Et l’éducation est la base de cette calamité qui se répand jusqu’au point de non-retour.
Dans L’éducation victime de cinq pièges, Ricardo Petrella avait déjà noté cette tendance dans les années 90.
« Sous l’influence des systèmes de valeurs définis et promus par les écoles de management, axés sur les impératifs de la productivité et de la performance compétitive, prêchés par leurs commanditaires ( les entreprises), le travail humain a été réduit à une « ressource ». Présentée comme un progrès (…) cette réduction a eu deux effets majeurs.
En premier lieu, en tant que ressource, le travail humain a cessé d’être un sujet social. Il est organisé par l’entreprise (…) et par la société, dans le but prioritaire de tirer de la ressource humaine disponible la meilleure contribution possible, au moindre coût, à la productivité et à la compétitivité de l’entreprise et du pays.
Deuxième effet : dépossédé de sa signification en tant que sujet social et, donc, « extrait » de son contexte politique, social et culturel propre, le travail humain est devenu un objet. Comme toute autre ressource, matérielle ou immatérielle, la ressource humaine est une marchandise « économique » qui doit être « librement » disponible partout. Les seules limites à son accessibilité et sa libre exploitation sont de natures financières ( les coûts).
La ressource humaine n’a pas de voix sociale, pas de représentation sociale. Il n’y a, d’ailleurs, pas de « syndicats de la ressource humaine »! Elle n’a pas, en tant que telle, de droits civiques, politiques, sociaux et culturels : elle est un moyen dont la valeur monétaire d’usage et d’échange est déterminée par le bilan de l’entreprise. La ressource humaine est organisée, gérée, valorisée, déclassée, recyclée, abandonnée, en fonction de son utilité pour l’entreprise. ( P.13, 14, L’éducation, victime de cinq pièges.).
La boussole de l’école
Les « jeunesses hitlériennes » représentent un exemple parfait de la prise en charge par un État de l’éducation du jeune, en vue de le rendre totalement soumis et modelé à une idéologie. Existe-t-il encore aujourd’hui un tel « lavage de cerveau » éducatif pour posséder des instruments de prosélytisme et de conquête ? Jeunesse hitlérienne
L’auteur parle ici des talibans. Mais dans un monde en apparence démocratique, avec tous les pouvoirs de manipulation camouflés, est-il possible de reproduire un modèle semblable sans que nous en ayons vraiment « conscience »?

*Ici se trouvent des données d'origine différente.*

(** * Hematocrit transport on a vessel network: topology, compliance and
      fixed-point coupling of [problemHT]

    Shallow embedding of [src/include/problemHT_prec.cpp].  Scalars
    ([scalar_type]) are modelled by the reals of the Standard Library;
    indices ([size_type]) by [nat]; signed branch labels by [Z]. *)

From Stdlib Require Import List Arith Bool ZArith String Lia.
From Stdlib Require Import Reals Lra.
From Stdlib Require Import Sorted.
Import ListNotations.

Set Implicit Arguments.

(* ================================================================== *)
(** * Outcomes of a routine that may fail *)

(** [GMM_ASSERT1(test, msg)] throws when [test] is false; inside
    [build_vessel_boundary] the exception is caught by
    [GMM_STANDARD_CATCH_ERROR], which prints the message and terminates the
    program: this is [Abort msg].  [Undef] is an [operator[]] outside the
    bounds of a [std::vector], for which C++ defines no behaviour. *)
Inductive outcome (A : Type) : Type :=
| Ok (a : A)
| Abort (msg : string)
| Undef.

Arguments Abort {A} msg.
Arguments Undef {A}.

Definition bind {A B : Type} (m : outcome A) (k : A -> outcome B) : outcome B :=
  match m with
  | Ok a => k a
  | Abort msg => Abort msg
  | Undef => Undef
  end.

Notation "x <- m ;; k" := (bind m (fun x => k))
  (at level 61, m at next level, right associativity).
Notation "m ;;; k" := (bind m (fun _ => k))
  (at level 61, right associativity).

Definition GMM_ASSERT1 (test : bool) (msg : string) : outcome unit :=
  if test then Ok tt else Abort msg.

(** [v[i]] on a [std::vector]. *)
Definition at_index {A : Type} (v : list A) (i : nat) : outcome A :=
  match nth_error v i with
  | Some a => Ok a
  | None => Undef
  end.

(** [v[i] = f(v[i])]. *)
Fixpoint update_at {A : Type} (f : A -> A) (i : nat) (v : list A) {struct v}
  : outcome (list A) :=
  match v, i with
  | [], _ => Undef
  | a :: v', O => Ok (f a :: v')
  | a :: v', S i' => v'' <- update_at f i' v' ;; Ok (a :: v'')
  end.

(** [v.back() = f(v.back())]. *)
Definition update_back {A : Type} (f : A -> A) (v : list A) : outcome (list A) :=
  update_at f (Nat.pred (List.length v)) v.

(** The search loops of the builder,
    [while (!found && k < n) { found = p(k); if (!found) k++; }],
    started at [k] with [n] indices left. *)
Fixpoint search (p : nat -> bool) (n k : nat) : nat * bool :=
  match n with
  | O => (k, false)
  | S n' => if p k then (k, true) else search p n' (S k)
  end.

(* ================================================================== *)
(** * NetworkTopologyBuilder: [problemHT::build_vessel_boundary] *)

Module Topology.

Local Open Scope nat_scope.

(** Modelled from the spec: the record of a boundary or junction vertex
    (type [node], declared outside [src/]); the data model gives it a label,
    a value (the weight of a junction), the vertex index, the region index
    and the list of (signed) branch indices.  The constructor used by the
    builder, [node(label, value, idx, rg)], leaves the branch list empty. *)
Record node : Type := mk_node {
  label : string;
  value : R;
  idx : nat;
  rg : nat;
  branches : list Z
}.

Definition new_node (l : string) (v : R) (i r : nat) : node :=
  mk_node l v i r [].

Definition set_rg (r : nat) (n : node) : node :=
  mk_node (label n) (value n) (idx n) r (branches n).

Definition set_value (v : R) (n : node) : node :=
  mk_node (label n) v (idx n) (rg n) (branches n).

(** [n.value += r]. *)
Definition add_value (r : R) (n : node) : node :=
  set_value (value n + r)%R n.

(** [n.branches.emplace_back(b)]. *)
Definition push_branch (b : Z) (n : node) : node :=
  mk_node (label n) (value n) (idx n) (rg n) (branches n ++ [b]).

(** ** The mesh service *)

(** [bgeot::convex_structure]: the number of points, of faces, and the
    local indices of the points of each face. *)
Record convex_structure : Type := {
  nb_points : nat;
  nb_faces : nat;
  ind_points_of_face : nat -> list nat
}.

(** The queries the builder makes on [meshh]; [convex_index] lists the
    convexes in the order the loop [cv << nn] visits them. *)
Record mesh : Type := {
  convex_index : list nat;
  structure_of_convex : nat -> convex_structure;
  ind_points_of_convex : nat -> list nat;
  convex_to_point : nat -> list nat
}.

(** A mesh region holds whole convexes ([None]) and faces of convexes
    ([Some f]); [region_map] gives the regions that exist. *)
Definition mesh_region : Type := list (nat * option nat).
Definition region_map : Type := nat -> option mesh_region.

Definition has_region (rm : region_map) (id : nat) : bool :=
  match rm id with Some _ => true | None => false end.

(** [meshh.region(id).is_in(cv)]: the whole convex [cv] is in the region;
    a region that does not exist holds nothing.  (The library registers an
    empty region [id] when a missing one is queried; the map of the model
    is left as it is by a query.) *)
Definition is_in (rm : region_map) (id cv : nat) : bool :=
  match rm id with
  | Some r =>
      existsb (fun e => (fst e =? cv) &&
                        match snd e with None => true | Some _ => false end) r
  | None => false
  end.

(** [meshh.region(id).add(cv, f)]. *)
Definition region_add (rm : region_map) (id cv f : nat) : region_map :=
  fun k =>
    if k =? id then
      Some (match rm id with Some r => r ++ [(cv, Some f)] | None => [(cv, Some f)] end)
    else rm k.

(** Diagnostics written to [cerr] without stopping the program (what is
    written to [cout] is left out). *)
Inductive diagnostic : Type :=
| MoreThanTwoVertices (cv : nat)
| MoreThanTwoFaces (cv : nat).

(** ** The state the builder updates *)

Record state : Type := mk_state {
  regions : region_map;
  BCv_HT : list node;
  Jv_HT : list node;
  junctions : list nat;
  extrema : list nat;
  nb_extrema : nat;
  nb_junctions : nat;
  fer : nat;
  cerr : list diagnostic
}.

Definition set_regions (x : region_map) (s : state) : state :=
  mk_state x (BCv_HT s) (Jv_HT s) (junctions s) (extrema s)
           (nb_extrema s) (nb_junctions s) (fer s) (cerr s).
Definition set_BCv_HT (x : list node) (s : state) : state :=
  mk_state (regions s) x (Jv_HT s) (junctions s) (extrema s)
           (nb_extrema s) (nb_junctions s) (fer s) (cerr s).
Definition set_Jv_HT (x : list node) (s : state) : state :=
  mk_state (regions s) (BCv_HT s) x (junctions s) (extrema s)
           (nb_extrema s) (nb_junctions s) (fer s) (cerr s).
Definition set_fer (x : nat) (s : state) : state :=
  mk_state (regions s) (BCv_HT s) (Jv_HT s) (junctions s) (extrema s)
           (nb_extrema s) (nb_junctions s) x (cerr s).
Definition log (d : diagnostic) (s : state) : state :=
  mk_state (regions s) (BCv_HT s) (Jv_HT s) (junctions s) (extrema s)
           (nb_extrema s) (nb_junctions s) (fer s) (cerr s ++ [d]).

(** [extrema.add(i); nb_extrema++]. *)
Definition add_extremum (i : nat) (s : state) : state :=
  mk_state (regions s) (BCv_HT s) (Jv_HT s) (junctions s) (extrema s ++ [i])
           (S (nb_extrema s)) (nb_junctions s) (fer s) (cerr s).
(** [junctions.add(i); nb_junctions++]. *)
Definition add_junction (i : nat) (s : state) : state :=
  mk_state (regions s) (BCv_HT s) (Jv_HT s) (junctions s ++ [i]) (extrema s)
           (nb_extrema s) (S (nb_junctions s)) (fer s) (cerr s).

Definition msg_overload := "Overload in meshv region assembling!"%string.
Definition msg_minus_zero := "Error in network labeling: -0 makes no sense"%string.
Definition msg_firstbranch := "There's something wrong in firstbranch convex index"%string.
Definition msg_secondbranch := "There's something wrong in secondbranch convex index"%string.

Section Builder.

(** [meshh], [nb_branches] and the branch radius [param.R(mimv, branch)]
    (computed by [compute_radius], outside [src/]). *)
Variable M : mesh.
Variable nb_branches : nat.
Variable R_branch : nat -> R.

(** [GMM_ASSERT1(meshh.has_region(fer)==0, ...)], then
    [meshh.region(fer).add(cv, f)]. *)
Definition new_face_region (cv f : nat) (s : state) : outcome state :=
  GMM_ASSERT1 (negb (has_region (regions s) (fer s))) msg_overload ;;;
  Ok (set_regions (region_add (regions s) (fer s) cv f) s).

(** The search for the branch region containing convex [cv]. *)
Definition find_branch (s : state) (cv : nat) : nat * bool :=
  search (fun branch => is_in (regions s) branch cv) nb_branches 0.

(** The search for a vertex among the indices of a list of nodes. *)
Definition find_node (i : nat) (l : list node) (n : nat) : nat * bool :=
  search (fun k => match nth_error l k with
                   | Some nd => i =? idx nd
                   | None => false
                   end) n 0.

(** [meshh.ind_points_of_convex(cv)[cvs->ind_points_of_face(f)[0]]]. *)
Definition face_vertex (cv f : nat) : outcome nat :=
  k <- at_index (ind_points_of_face (structure_of_convex M cv) f) 0 ;;
  at_index (ind_points_of_convex M cv) k.

(** Orientation of convex [c] at vertex [i]: [-1] when [i] is its first
    point, [+1] when it is its second, [0] otherwise. *)
Definition orientation (c i : nat) : outcome Z :=
  p0 <- at_index (ind_points_of_convex M c) 0 ;;
  if p0 =? i then Ok (-1)%Z
  else
    p1 <- at_index (ind_points_of_convex M c) 1 ;;
    if p1 =? i then Ok 1%Z else Ok 0%Z.
(** * Bismuth governance voting: [DerivableKey]

    A shallow embedding of [bismuthvoting/derivablekey.py] and the
    properties of its key derivation and of its vote encryption.

    Python values are modelled as follows.
    - [int] is [Z] (unbounded), [&], [>>] and [%] are [Z.land], [Z.shiftr]
      and [Z.modulo] (floor modulus, as in Python).
    - [bytes] is a list of integers, each meant to be in [0, 256).
    - [str] is a list of code points.
    - A call either returns a value or raises: [result].
    The primitives of the libraries the module imports ([hmac]/[hashlib],
    [coincurve], [Cryptodome]) are variables of the section that holds the
    class; what a theorem needs from them is a hypothesis of that theorem. *)

From Stdlib Require Import ZArith List Lia Bool.
From Stdlib Require Ascii String.
Import ListNotations String.StringSyntax.
Local Open Scope Z_scope.
Delimit Scope string_scope with string.

(** ** Python run time *)

Definition bytes := list Z.
Definition str := list Z.

Inductive exn : Type :=
| AssertionError
| ValueError
| ZeroDivisionError
| UnicodeEncodeError
| UnicodeDecodeError.

Inductive result (A : Type) : Type :=
| Ok (a : A)
| Raise (e : exn).

Arguments Ok {A} a.
Arguments Raise {A} e.

Definition bind {A B : Type} (r : result A) (k : A -> result B) : result B :=
  match r with
  | Ok a => k a
  | Raise e => Raise e
  end.

Notation "x <- r ;; k" := (bind r (fun x => k))
  (at level 61, r at next level, right associativity).

(** [len(b)] as a Python integer. *)
Definition len {A : Type} (l : list A) : Z := Z.of_nat (length l).

Definition is_byte (b : Z) : Prop := 0 <= b < 256.

(** ** [int_to_string] and [string_to_int] *)

Definition FIELD_ORDER : Z := 2 ^ 256.
Lemma C8_witness :
  tasks (run_start (Examples.env 2 (Ok [])) None (Some ["a"]) init).2
  = [mkTask "retriever-worker-0" RetrieverGet false Pending;
     mkTask "retriever-worker-1" RetrieverGet false Pending;
     mkTask "results-worker-0" ResultsGet false Pending;
     mkTask "results-worker-1" ResultsGet false Pending].
Proof.
  refine (proj1 (C8_workers_launched (Examples.env 2 (Ok [])) None (Some ["a"])
                   (run_start (Examples.env 2 (Ok [])) None (Some ["a"]) init).2 _)).
  vm_compute. reflexivity.
Defined.

(** C8 on the code: no ARNs and no accounts are given and SWAG knows no
    account; nothing is put on the account queue, and the ARN lookup
    worker is created all the same. *)
Lemma C8_counterexample :
  let r := run_start (Examples.env 1 (Ok [])) None None init in
  r.1 = Ok ()
  ∧ account_queue r.2 = Queue.new
  ∧ arns_put (history r.2) = []
  ∧ tasks r.2 = [mkTask "arn-lookup-worker-0" LookupGet false Pending;
                 mkTask "retriever-worker-0" RetrieverGet false Pending;
                 mkTask "results-worker-0" ResultsGet false Pending].
Proof. vm_compute. done. Qed.


(** ** More on the worker loops *)

(** X1: when every plugin of the chain succeeds for an ARN taken from
    the queue, the round of [_retriever_loop] puts the final record at
    the end of the results queue and only then acknowledges the ARN;
    nothing goes to the failure queue or to [failed_arns], and the
    worker is back at its [get]. *)
Theorem X1_chain_success_reaches_results
    (arn : string) (s0 s : Runner) (final : record) :
  queue_ok (arn_queue s0) →
  arn_queue_get s0 = Some (arn, s) →
  chain arn (retrievers s) {["arn" := VStr arn]} = Ok final →
  (_run_retrievers arn s).1 = Ok final
  ∧ (_retriever_loop_body arn s).1 = Ok ()
  ∧ let s' := (_retriever_loop_body arn s).2 in
    history s' = history s ++ map (retriever_call arn) (retrievers s)
                 ++ [EPut ResultsQ (IDict final); ETaskDone ArnQ]
    ∧ results_queue s' = Queue.put final (results_queue s)
    ∧ failure_queue s' = failure_queue s
    ∧ failed_arns s' = failed_arns s
    ∧ items (arn_queue s') = items (arn_queue s)
    ∧ S (unfinished_tasks (arn_queue s')) = unfinished_tasks (arn_queue s0)
    ∧ retriever_resume arn s = (Ok RetrieverGet, s').
Proof.
  intros Hok Hget Hc.
  destruct (arn_queue_get_inv _ _ _ Hget) as (Hitems & Hunf & _).
  assert (∃ n, unfinished_tasks (arn_queue s) = S n) as [n Hn].
  { unfold queue_ok in Hok. rewrite Hitems in Hok. simpl in Hok.
    exists (pred (unfinished_tasks (arn_queue s0))). lia. }
  split.
  { rewrite _run_retrievers_eq. simpl. by rewrite Hc. }
  unfold retriever_resume, bind.
  rewrite (retriever_body_ok _ _ _ _ Hc Hn). simpl.
  repeat split; try done. lia.
Qed.
(** * vardautomation.comp: frame sampling and comparison sets

    A shallow embedding of [vardautomation/comp.py]: the picture-type
    constrained sampler [_select_samples_with_picture_types], its helper
    [_rand_num_frames], and [make_comps] with the file system, the external
    tools and the upload payload it drives.

    Conventions.
    - Frame numbers and clip lengths are [nat]; the requested count
      ([num], [k]) is a Python [int] and is kept as [Z].
    - Python sets are [gset nat], the [fields] dict is a [gmap string _],
      the [clips] dict is an association list in insertion order.
    - The global [random] module is an explicit list of raw random integers
      that the draws consume from the front; running out of that list stands
      for a draw that has not returned yet.
    - Exceptions are values of [exn]; every function returns the state it
      reached together with how it ended. *)

From stdpp Require Import gmap strings list sorting pretty.
From Stdlib Require Import Ascii ZArith Lia.

Open Scope nat_scope.

(** ** Python values used by the module *)

Inductive exn :=
| ValueError
| RecursionError
| FileExistsError
| FileNotFoundError.

(** How a (sub)computation ended. [Starved] is a draw still waiting for the
    random source; [OutOfFuel] is the bound of a loop of the model. *)
Inductive outcome (A : Type) :=
| Ok (a : A)
| Raised (e : exn)
| Starved
| OutOfFuel.
Arguments Ok {A} a.
Arguments Raised {A} e.
Arguments Starved {A}.
Arguments OutOfFuel {A}.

On ne sera pas étonné, alors, malgré les vœux pieux du « renouveau pédagogique » enclenché il y dix ans, de faire un constat d’échec, comme ce fut le cas pour les passagers du Titanic : trop tard. Le bateau va trop vite.
On aperçoit le morceau de glace tout en ignorant ce qui se cache dans les profondeurs.
Il n’y a pas que les élèves – les clients, dis-je- qui vont couler.
L’école s’est depuis longtemps affilié et imbriqué au secteur économique mondialisé.
Le client a raison, l’État a raison, et tout le monde osant protester est traité d’ignorant ou de réfractaire. D’où le parfum de désobéissance civile qui en émane, ainsi que le grand déploiement – payé par les citoyens – pour maintenir l’ordre dans une société…ordonnée.
600$ millions pour un G, c’est coûteux.
Les « spécialistes » se présentent comme le petit diplôme des politiciens. La plupart des gens n’ayant jamais mis les pieds sur le terrain.
Les enseignants, professeurs, ne sont plus de rôle réel, du moins dans un contexte social élargi : c’est l’État qui « distribue » les compétences des « décideurs ».
Voilà pourquoi la lettre dont je vous parlais arrive trop tard.
C’est encore un piège des démocraties néolibérales qui se sont donné pour tâche de créer le citoyen parfait pour …entreprises.
Le boulon qui pense ne vaut guère mieux.
C’est seulement que le boulon a pour tâche de « vendre » la bonne nouvelle sous tous les formats.
Tous les exécutants ont de beaux lavabos…
C’est comme ça qu’on se fait crucifier…
Avec la montée des prix des aliments, on est tout près d’être rationnés au vinaigre.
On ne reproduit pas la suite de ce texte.